My postulate on the decline of classical music. Had Steven Spielberg been born mid-19th century instead of mid-20th century he'd have written an opera on Moby Dick. Instead he made the film Jaws. Bach, Beethoven, Mozart, Brahms et al didn't have the visual option.


----------



## Nate Miller (Oct 24, 2016)

I've had a number of friends that were painters, and one of the things I have always been jealous of was that when they were finished with a painting, it was done. they never had to reproduce it. 

for me, my art is only as good as my next performance.

if its any good to you, that feeling of saying "the hell with it" and chucking it all is something artists go through. I've been there, too.


----------



## jegreenwood (Dec 25, 2015)

“That's one thing that's always, like, been a difference between, like, the performing arts, and being a painter, you know. A painter does a painting, and he paints it, and that's it, you know. He has the joy of creating it, it hangs on a wall, and somebody buys it, and maybe somebody buys it again, or maybe nobody buys it and it sits up in a loft somewhere until he dies. But he never, you know, nobody ever, nobody ever said to Van Gogh, 'Paint a Starry Night again, man!' You know? He painted it and that was it.”

Joni Mitchell


----------



## hammeredklavier (Feb 18, 2018)

Captainnumber36 said:


> Music was and never will be a truly visual experience like the French Impressionists try to make it. That's what I've been searching for, and failing to create in my own work.

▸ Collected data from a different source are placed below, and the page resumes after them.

Definition run_node (n : node) (st : RAGState) : RAGState :=
  match n with
  | Retrieval => retrieval_node st
  | Reranking => reranking_node st
  | ToolAnalysis => tool_analysis_node st
  | ToolExecution => tool_execution_node st
  | Generation => generation_node st
  | Error => error_node st
  end.

(** [should_use_tool], with the node its label is mapped to. *)
Definition should_use_tool (st : RAGState) : node :=
  match tool_needed st with
  | Some true => ToolExecution
  | _ => Generation
  end.

(** [check_error], with the node its label is mapped to. *)
Definition check_error (st : RAGState) : node :=
  if truthy_str (error st) then Error else Reranking.

(** The edges: the node that follows [n] when [n] has returned the state
    [st]; [None] is [END]. *)
Definition next_node (n : node) (st : RAGState) : option node :=
  match n with
  | Retrieval => Some (check_error st)
  | Reranking => Some ToolAnalysis
  | ToolAnalysis => Some (should_use_tool st)
  | ToolExecution => Some Generation
  | Generation => None
  | Error => None
  end.

(** Running the compiled graph from node [n]: the nodes visited, in order,
    and the final state.  [None] means that the run was not over after
    [fuel] nodes. *)
Fixpoint run_from (fuel : nat) (n : node) (st : RAGState)
  : option (list node * RAGState) :=
  match fuel with
  | O => None
  | S fuel =>
      let st1 := run_node n st in
      match next_node n st1 with
      | None => Some ([n], st1)
      | Some n' =>
          match run_from fuel n' st1 with
          | Some (visited, final) => Some (n :: visited, final)
          | None => None
          end
      end
  end.

(** [rag_graph.invoke(initial_state)]: the entry point is [retrieval]. *)
Definition invoke (st : RAGState) : option (list node * RAGState) :=
  run_from 6 Retrieval st.

End Nodes.

(** Stand-ins for the external components, to run the graph on examples:
    retrieval returns [docs], the reranker has no model, the language model
    answers [text], and the tool executor has an empty registry. *)
Definition example_services (docs : list doc) (text : string) : Services :=
  {| hybrid_search := fun _ _ _ => Ok docs;
     rerank := Rerank.rerank unit Rerank.failing_predict {| Rerank.model := None |};
     generate_with_context := fun _ _ => Ok text;
     execute_tool := ToolExec.execute_tool ∅;
     retrieval_elapsed_ms := 0;
     generation_elapsed_ms := 0 |}.

(** The same with a retrieval that fails. *)
Definition failing_retrieval_services (text : string) : Services :=
  {| hybrid_search := fun _ _ _ => Raise (Exn RuntimeError "vector store unavailable");
     rerank := Rerank.rerank unit Rerank.failing_predict {| Rerank.model := None |};
     generate_with_context := fun _ _ => Ok text;
     execute_tool := ToolExec.execute_tool ∅;
     retrieval_elapsed_ms := 0;
     generation_elapsed_ms := 0 |}.

(** The same with the tool executor on the registry of [tools.py], for a
    given floating-point arithmetic and reading of the clock. *)
Definition tool_services {F : Tools.Inexact} (now : string) (docs : list doc)
    (text : string) : Services :=
  {| hybrid_search := fun _ _ _ => Ok docs;
     rerank := Rerank.rerank unit Rerank.failing_predict {| Rerank.model := None |};
     generate_with_context := fun _ _ => Ok text;
     execute_tool := ToolExec.execute_tool (ToolExec.tool_registry now);
     retrieval_elapsed_ms := 0;
     generation_elapsed_ms := 0 |}.

(** The names under which [build_rag_graph] adds the nodes; each node
    records its own name in [metadata["steps"]]. *)
Definition node_name (n : node) : string :=
  match n with
  | Retrieval => "retrieval"
  | Reranking => "reranking"
  | ToolAnalysis => "tool_analysis"
  | ToolExecution => "tool_execution"
  | Generation => "generation"
  | Error => "error"
  end.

Whatabout this, did you succeed in it?


Captainnumber36 said:


> http://imgur.com/a/dZYwDDe
> 
> Perfekt
> 1/11/05
> Nakulan Bala


----------



## Rogerx (Apr 27, 2018)

Captainnumber36 said:


> Never! . But my love for Mozart's Piano Sonatas is being revived, played by Schiff as I've stated several times.


I know but nothing is in stone Captain, anything can chance


----------